--- WORK ITEM ---
Your answer is the lines below, exactly, from the one that contains "rewrite Hsmall, Hroute." through the one that contains "split; [reflexivity|]. cbn [fst snd].", both included.

(Records from a dataset)
══════════════════════════════
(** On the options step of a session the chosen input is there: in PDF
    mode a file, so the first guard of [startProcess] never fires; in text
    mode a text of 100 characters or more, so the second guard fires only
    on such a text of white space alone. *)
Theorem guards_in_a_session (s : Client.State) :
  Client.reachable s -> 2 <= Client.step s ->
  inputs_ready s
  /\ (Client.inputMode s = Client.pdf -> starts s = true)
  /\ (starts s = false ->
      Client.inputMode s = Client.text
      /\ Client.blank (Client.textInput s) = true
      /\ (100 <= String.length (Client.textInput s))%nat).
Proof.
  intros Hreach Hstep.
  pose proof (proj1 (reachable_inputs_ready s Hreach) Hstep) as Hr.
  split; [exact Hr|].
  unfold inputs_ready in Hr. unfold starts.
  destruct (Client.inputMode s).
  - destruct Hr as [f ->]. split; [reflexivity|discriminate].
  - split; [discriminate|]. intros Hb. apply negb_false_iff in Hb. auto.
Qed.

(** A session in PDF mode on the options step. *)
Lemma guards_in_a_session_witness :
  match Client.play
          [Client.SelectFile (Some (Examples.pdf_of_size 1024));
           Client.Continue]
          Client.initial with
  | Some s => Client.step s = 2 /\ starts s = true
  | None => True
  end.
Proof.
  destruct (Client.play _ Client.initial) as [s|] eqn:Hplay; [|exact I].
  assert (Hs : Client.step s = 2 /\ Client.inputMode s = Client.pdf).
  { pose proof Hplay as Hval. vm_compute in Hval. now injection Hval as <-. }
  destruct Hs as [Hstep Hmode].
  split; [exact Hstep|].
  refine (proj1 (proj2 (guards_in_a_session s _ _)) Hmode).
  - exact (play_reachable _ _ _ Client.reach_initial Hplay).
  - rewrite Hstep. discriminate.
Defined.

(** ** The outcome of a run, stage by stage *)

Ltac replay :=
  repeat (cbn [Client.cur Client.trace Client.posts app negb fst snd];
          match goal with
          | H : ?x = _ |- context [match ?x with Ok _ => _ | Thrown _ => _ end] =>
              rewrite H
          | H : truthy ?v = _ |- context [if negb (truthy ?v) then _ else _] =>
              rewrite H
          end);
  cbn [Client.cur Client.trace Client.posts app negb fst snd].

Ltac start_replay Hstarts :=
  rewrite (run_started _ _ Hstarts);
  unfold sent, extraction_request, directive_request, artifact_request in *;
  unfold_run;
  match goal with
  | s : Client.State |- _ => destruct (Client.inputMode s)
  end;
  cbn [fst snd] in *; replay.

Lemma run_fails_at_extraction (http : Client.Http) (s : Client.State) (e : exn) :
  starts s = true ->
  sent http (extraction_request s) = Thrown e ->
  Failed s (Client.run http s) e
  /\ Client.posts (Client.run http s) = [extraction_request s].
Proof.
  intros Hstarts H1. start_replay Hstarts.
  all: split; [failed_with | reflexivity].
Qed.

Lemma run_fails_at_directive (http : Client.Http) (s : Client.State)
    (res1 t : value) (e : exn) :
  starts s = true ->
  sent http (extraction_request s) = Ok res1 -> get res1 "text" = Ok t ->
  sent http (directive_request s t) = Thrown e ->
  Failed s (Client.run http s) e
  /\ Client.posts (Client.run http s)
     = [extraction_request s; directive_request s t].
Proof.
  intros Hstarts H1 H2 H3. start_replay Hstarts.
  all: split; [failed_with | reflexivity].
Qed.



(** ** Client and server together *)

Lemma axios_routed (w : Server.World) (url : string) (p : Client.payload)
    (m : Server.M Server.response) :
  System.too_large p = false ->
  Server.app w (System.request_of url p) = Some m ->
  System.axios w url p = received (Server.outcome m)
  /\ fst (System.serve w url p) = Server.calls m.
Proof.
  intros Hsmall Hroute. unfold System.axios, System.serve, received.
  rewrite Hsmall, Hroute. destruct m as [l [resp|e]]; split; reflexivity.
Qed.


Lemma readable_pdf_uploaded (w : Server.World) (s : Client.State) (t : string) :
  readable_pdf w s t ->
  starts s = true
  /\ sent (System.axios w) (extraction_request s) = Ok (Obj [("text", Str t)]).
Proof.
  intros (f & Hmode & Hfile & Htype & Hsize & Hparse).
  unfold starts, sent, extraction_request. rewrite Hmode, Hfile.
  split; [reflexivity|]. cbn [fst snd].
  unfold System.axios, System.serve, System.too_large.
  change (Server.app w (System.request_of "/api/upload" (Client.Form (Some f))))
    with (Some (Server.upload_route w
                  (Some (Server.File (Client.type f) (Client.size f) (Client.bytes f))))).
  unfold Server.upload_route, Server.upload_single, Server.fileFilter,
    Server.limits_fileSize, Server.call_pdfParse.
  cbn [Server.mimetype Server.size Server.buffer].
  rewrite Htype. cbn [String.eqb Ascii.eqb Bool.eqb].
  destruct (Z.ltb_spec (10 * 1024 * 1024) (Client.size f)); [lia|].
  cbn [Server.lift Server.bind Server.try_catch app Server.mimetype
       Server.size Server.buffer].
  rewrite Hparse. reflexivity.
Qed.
══════════════════════════════
--- SOLUTION TO THE PROBLEM ---
  rewrite Hsmall, Hroute. destruct m as [l [resp|e]]; split; reflexivity.
Qed.


Lemma readable_pdf_uploaded (w : Server.World) (s : Client.State) (t : string) :
  readable_pdf w s t ->
  starts s = true
  /\ sent (System.axios w) (extraction_request s) = Ok (Obj [("text", Str t)]).
Proof.
  intros (f & Hmode & Hfile & Htype & Hsize & Hparse).
  unfold starts, sent, extraction_request. rewrite Hmode, Hfile.
  split; [reflexivity|]. cbn [fst snd].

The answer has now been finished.